How to Define Your Values
Our values control nearly everything we do and the decisions we make every day – both personally and professionally. My values like family, integrity, responsibility, diversity, independence, happiness and even play can have a profound affect on how I live every day.
My values, like your values, are guidelines to be used to make decisions no matter if we are experiencing great times or are on a bumpy stretch of road. Unfortunately, there are those, like Bernie Madoff, that compromise these guidelines, to achieve something else at the shameful expense of others.
In making any type of decision, try to step back and ask three questions based on your values:
- What am I thinking?
- How am I feeling?
- What am I doing?
These three questions can serve as catalysts to understanding how your values come into play and can help you further define what they mean to you.
Defining values is such an important piece of discovering your beliefs. Someone could value money or power, for example, but it might mean something entirely different to one person and then to another.
For me, I value independence, which I define as not letting anything get in the way of being able to dust myself off and get back in the game despite life or work challenges. I also value integrity, which I define as having inner-respect for myself in navigating uncertainty. These two values are very important to me as I overcome and persevere, but could be easily defined by others as something different.
These two values of independence, integrity along with diversity have particularly helped me make some very challenging decisions when it comes to my health.

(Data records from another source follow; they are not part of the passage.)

(* ===== verification/Numerals.v ===== *)
(** * Numbers on the command line

    [strtoull] in the C locale, for the two bases the programs call it with: 10,
    and 0, which takes the base from the prefix. [numeral] is the grammar of
    what it reads, and [strtoull_whole] says that the scanner takes a whole
    text exactly when the text is blanks, a sign and a numeral. *)

From Stdlib Require Import ZArith Lia ZifyBool Ascii String.
From stdpp Require Import base list numbers strings.
From S2P Require Import Prelude.
From S2P Require Import Sys.
From S2P Require Import CString.
Open Scope Z_scope.

(** ** Digits *)

Definition digit_value (c : ascii) : option Z :=
  let n := Z.of_N (N_of_ascii c) in
  if (48 <=? n) && (n <=? 57) then Some (n - 48)
  else if (97 <=? n) && (n <=? 122) then Some (n - 87)
  else if (65 <=? n) && (n <=? 90) then Some (n - 55)
  else None.

Definition in_base (b : Z) (c : ascii) : bool :=
  match digit_value c with Some d => d <? b | None => false end.

(** The value of a string of digits, after [acc]. *)
Fixpoint base_value (b acc : Z) (s : string) : Z :=
  match s with
  | String c s => base_value b (acc * b + default 0 (digit_value c)) s
  | EmptyString => acc
  end.

(** ** The scanner *)

(** What a call leaves: the value, the text at [*end] ([None] when nothing was
    converted and [*end] is the whole text), and whether [errno] is [ERANGE]. *)
Record strto := { st_value : Z; st_end : option string; st_range : bool }.

(** A sign, and the text after it. *)
Definition split_sign (s : string) : bool * string :=
  match s with
  | String "-" s' => (true, s')
  | String "+" s' => (false, s')
  | _ => (false, s)
  end.

(** The base that [0] stands for, and the text after the prefix. *)
Definition split_prefix (s : string) : Z * string :=
  match s with
  | String "0" (String x (String d _ as s')) =>
      if ((x =? "x")%char || (x =? "X")%char) && in_base 16 d then (16, s') else (8, s)
  | String "0" _ => (8, s)
  | _ => (10, s)
  end.

(** [strtoull(text, &end, base)], [base] 0 when [any] and 10 otherwise. *)
Definition strtoull (any : bool) (text : string) : strto :=
  let '(negative, s) := split_sign (skip_spaces text) in
  let '(b, s) := if any then split_prefix s else (10, s) in
  let '(digits, rest) := span (in_base b) s in
  if (digits =? "")%string then {| st_value := 0; st_end := None; st_range := false |}
  else
    let v := base_value b 0 digits in
    if v <=? UINT64_MAX
    then {| st_value := if negative then u64 (- v) else v; st_end := Some rest; st_range := false |}
    else {| st_value := UINT64_MAX; st_end := Some rest; st_range := true |}.

Example strtoull_hex : strtoull true " +0x1F" = {| st_value := 31; st_end := Some EmptyString; st_range := false |}.
Proof. reflexivity. Qed.
Example strtoull_octal : strtoull true "018" = {| st_value := 1; st_end := Some "8"%string; st_range := false |}.
Proof. reflexivity. Qed.
Example strtoull_bare : strtoull true "0xg" = {| st_value := 0; st_end := Some "xg"%string; st_range := false |}.
Proof. reflexivity. Qed.
Example strtoull_minus : strtoull false "-1" = {| st_value := UINT64_MAX; st_end := Some EmptyString; st_range := false |}.
Proof. reflexivity. Qed.
Example strtoull_over :
  strtoull false "18446744073709551616" = {| st_value := UINT64_MAX; st_end := Some EmptyString; st_range := true |}.
Proof. reflexivity. Qed.

(** ** The grammar *)

Definition digits_of (b : Z) (s : string) : Prop := s ≠ EmptyString ∧ str_forall (in_base b) s = true.

Inductive numeral : bool → string → Z → Prop :=
| num_decimal any ds :
    digits_of 10 ds → (any = true → head_char ds ≠ "0"%char) → numeral any ds (base_value 10 0 ds)
| num_octal ds : str_forall (in_base 8) ds = true → numeral true (String "0" ds) (base_value 8 0 ds)
| num_hex x ds :
    x = "x"%char ∨ x = "X"%char → digits_of 16 ds → numeral true (String "0" (String x ds)) (base_value 16 0 ds).

Inductive sign := Plus | Minus | NoSign.

Definition show_sign (s : sign) : string :=
  match s with Plus => "+" | Minus => "-" | NoSign => "" end.

Definition is_minus (s : sign) : bool := match s with Minus => true | _ => false end.

(** [reads_as any text s v]: blanks, the sign [s] and a numeral of value [v]. *)
Definition reads_as (any : bool) (text : string) (s : sign) (v : Z) : Prop :=
  ∃ blanks num, text = (blanks +:+ show_sign s +:+ num)%string ∧ str_forall isspace blanks = true ∧ numeral any num v.

Lemma skip_spaces_app sp s :
  str_forall isspace sp = true → stops isspace s = true → skip_spaces (sp +:+ s) = s.
Proof.
  intros Hsp Hs. induction sp as [|c sp IH]; simpl in *.
  - destruct s as [|c s]; [done|]. simpl in *. by destruct (isspace c).
  - destruct (isspace c); [|done]. by rewrite IH.
Qed.

Lemma skip_spaces_split text :
  ∃ sp, text = (sp +:+ skip_spaces text)%string ∧ str_forall isspace sp = true ∧ stops isspace (skip_spaces text) = true.
Proof.
  induction text as [|c s (sp & Hs & Hsp & Hstop)]; [by exists EmptyString|]. simpl.
  destruct (isspace c) eqn:Hc; [|exists EmptyString; simpl; by rewrite Hc].
  exists (String c sp). simpl. rewrite Hc. split; [|done]. change (String c s = String c (sp +:+ skip_spaces s)). by rewrite <-Hs.
Qed.

Lemma in_base_10 c : in_base 10 c = isdigit c.
Proof. destruct c as [[] [] [] [] [] [] [] []]; reflexivity. Qed.

(** A digit starts neither blanks nor a sign. *)
Lemma digit_starts c s : isdigit c = true → stops isspace (String c s) = true ∧ split_sign (String c s) = (false, String c s).
Proof. by destruct c as [[] [] [] [] [] [] [] []]. Qed.

Lemma numeral_starts any num v :
  numeral any num v → stops isspace num = true ∧ split_sign num = (false, num).
Proof.
  intros [any' ds [Hne Hds] _|ds _|x ds _ _]; [|by apply digit_starts..].
  destruct ds as [|c ds]; [done|]. cbn in Hds. rewrite in_base_10 in Hds. apply digit_starts. by destruct (isdigit c).
Qed.

Lemma split_prefix_numeral num v :
  numeral true num v →
  let '(b, ds) := split_prefix num in digits_of b ds ∧ base_value b 0 ds = v.
Proof.
  inversion 1 as [any ds [Hne Hds] Hz|ds Hds|x ds Hx [Hne Hds]]; subst.
  - destruct num as [|c num]; [done|]. specialize (Hz eq_refl). unfold split_prefix.
    by destruct c as [[] [] [] [] [] [] [] []].
  - assert (split_prefix (String "0" ds) = (8, String "0" ds)) as ->.
    { destruct ds as [|c [|d ds]]; try done. cbn in Hds. unfold split_prefix.
      destruct (((c =? "x") || (c =? "X"))%char) eqn:Hc; [|done]. exfalso.
      apply orb_true_iff in Hc as [->%Ascii.eqb_eq| ->%Ascii.eqb_eq]; done. }
    by repeat split.
  - destruct ds as [|d ds]; [done|]. cbn in Hds.
    assert (split_prefix (String "0" (String x (String d ds))) = (16, String d ds)) as ->; [|by repeat split].
    unfold split_prefix. destruct (in_base 16 d); [|done]. by destruct Hx as [->| ->].
Qed.

Lemma split_prefix_spec s :
  let '(b, s') := split_prefix s in
  (b = 16 ∧ ∃ x, s = String "0" (String x s') ∧ (x = "x"%char ∨ x = "X"%char)) ∨
  (b = 8 ∧ s' = s ∧ ∃ r, s = String "0" r) ∨ (b = 10 ∧ s' = s ∧ head_char s ≠ "0"%char).
Proof.
  destruct s as [|c s]; [by right; right|]. destruct (Ascii.eqb_spec c "0"%char) as [->|Hc].
  - destruct s as [|x [|d s]]; cbn; [right; left; eauto..|].
    destruct (((x =? "x") || (x =? "X"))%char && in_base 16 d) eqn:Hx; [|right; left; eauto].
    left. split; [done|]. exists x. split; [done|].
    apply andb_true_iff in Hx as [[Hx|Hx]%orb_true_iff _]; apply Ascii.eqb_eq in Hx; auto.
  - assert (split_prefix (String c s) = (10, String c s)) as ->; [|by right; right].
    unfold split_prefix. by destruct c as [[] [] [] [] [] [] [] []].
Qed.

Lemma split_sign_show sg num :
  split_sign num = (false, num) → split_sign (show_sign sg +:+ num) = (is_minus sg, num).
Proof. by destruct sg. Qed.

Lemma split_sign_spec s : ∃ sg s', split_sign s = (is_minus sg, s') ∧ s = (show_sign sg +:+ s')%string.
Proof.
  destruct s as [|c s]; [by exists NoSign, EmptyString|].
  destruct (Ascii.eqb_spec c "-"%char) as [->|]; [by exists Minus, s|].
  destruct (Ascii.eqb_spec c "+"%char) as [->|]; [by exists Plus, s|].
  exists NoSign, (String c s). split; [|done]. by destruct c as [[] [] [] [] [] [] [] []].
Qed.

(** ** The scanner and the grammar *)

Lemma append_nonempty (s t : string) : s ≠ EmptyString → (s +:+ t)%string ≠ EmptyString.
Proof. by destruct s. Qed.

(** What [strtoull] leaves when it takes the whole text. *)
Definition whole_result (s : sign) (v : Z) : strto :=
  if v <=? UINT64_MAX
  then {| st_value := if is_minus s then u64 (- v) else v; st_end := Some EmptyString; st_range := false |}
  else {| st_value := UINT64_MAX; st_end := Some EmptyString; st_range := true |}.

Lemma strtoull_reads any text s v : reads_as any text s v → strtoull any text = whole_result s v.
Proof.
  intros (blanks & num & -> & Hb & Hnum). destruct (numeral_starts _ _ _ Hnum) as [Hstop Hsign].
  unfold strtoull. rewrite skip_spaces_app by (done || by destruct s). rewrite split_sign_show by done.
  assert (∃ b ds, (if any then split_prefix num else (10, num)) = (b, ds) ∧ digits_of b ds ∧ base_value b 0 ds = v)
    as (b & ds & -> & [Hne Hds] & <-).
  { destruct any; [|by inversion Hnum; subst; eauto]. pose proof (split_prefix_numeral num v Hnum) as H.
    destruct (split_prefix num) as [b ds]. naive_solver. }
  rewrite <-(append_nil_r ds) at 1. rewrite span_app by done. by destruct (String.eqb_spec ds EmptyString).
Qed.

Lemma strtoull_whole any text :
  st_end (strtoull any text) = Some EmptyString → ∃ s v, reads_as any text s v.
Proof.
  destruct (skip_spaces_split text) as (blanks & Htext & Hb & _). unfold strtoull.
  destruct (split_sign_spec (skip_spaces text)) as (sg & num & -> & Hnum). rewrite Hnum in Htext.
  assert (∃ b ds, (if any then split_prefix num else (10, num)) = (b, ds) ∧
    (digits_of b ds → numeral any num (base_value b 0 ds))) as (b & ds & -> & Hgram).
  { destruct any; [|exists 10, num; split; [done|]; intros; by apply num_decimal].
    pose proof (split_prefix_spec num) as Hp. destruct (split_prefix num) as [b ds]. exists b, ds. split; [done|].
    destruct Hp as [(-> & x & -> & Hx)|[(-> & -> & r & ->)|(-> & -> & Hz)]]; intros Hds.
    - by apply num_hex.
    - destruct Hds as [_ Hds]. by apply (num_octal r).
    - by apply num_decimal. }
  destruct (span_spec (in_base b) ds) as (d & rest & -> & -> & Hd & _).
  destruct (String.eqb_spec d EmptyString) as [->|Hne]; [done|]. intros Hend.
  assert (rest = EmptyString) as -> by (by destruct (_ <=? UINT64_MAX); injection Hend).
  rewrite append_nil_r in Hgram. exists sg, (base_value b 0 d), blanks, num. split; [done|]. split; [done|by apply Hgram].
Qed.

Lemma reads_minus any text s v : reads_as any text s v → (head_char (skip_spaces text) =? "-")%char = is_minus s.
Proof.
  intros (blanks & num & -> & Hb & Hnum). destruct (numeral_starts _ _ _ Hnum) as [Hstop Hsign].
  rewrite skip_spaces_app by (done || by destruct s). destruct s; [done|done|].
  destruct num as [|c num]; [done|]. change (head_char (show_sign NoSign +:+ String c num)) with c.
  destruct (Ascii.eqb_spec c "-"%char) as [->|]; [|done]. cbn in Hsign. discriminate.
Qed.


(** ** Decimals *)

Lemma base_value_nonneg b acc s : 0 <= b → 0 <= acc → str_forall (in_base b) s = true → 0 <= base_value b acc s.
Proof.
  intros Hb. revert acc. induction s as [|c s IH]; intros acc Ha Hs; [done|]. cbn in *. unfold in_base in Hs at 1.
  destruct (digit_value c) as [d|] eqn:Hd; [|done]. cbn. apply IH; [|by destruct (d <? b)].
  assert (0 <= d); [|nia]. unfold digit_value in Hd. repeat case_match; simplify_eq; lia.
Qed.

Lemma numeral_nonneg any num v : numeral any num v → 0 <= v.
Proof. intros [? ds [] _|ds Hds|x ds _ []]; by apply base_value_nonneg. Qed.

I have Cerebral Palsy, which is a lifelong physical disability that severely affects the way I walk and my motor functions on the right side of my body.
When I was very young, my wonderful parents taught me that the values of independence and integrity. These are still at the center of how I stay happy and succeed in our world. These values led me to have the desire, determination and patience the countless times I have figuratively and literally fallen because my disability presented a new set of challenges through the years.
Sometimes I don’t do as well as I should, but my life is not about another value of achieving perfection. No one can argue that all of us make mistakes or fall…sometimes every day. Applying my values usually allows me to overcome, find solutions and move forward.
Such thought processes have led me to having integrity for others and myself even though I was treated differently and even bullied - especially in my school years. Through these tough years I was able to step back and use my values system to make the best decisions for me.
This same values system has allowed me in my mid-50s to continue to stay mostly in control, happy, and be the best husband, father, friend and co-worker I can be. By applying my values consistently, I have achieved more than I ever thought was possible in my world.
To discover your values, or define the one’s you already have, click here to begin your journey of making values based decisions in all aspects of your life and work.
I hope you are enjoying life today!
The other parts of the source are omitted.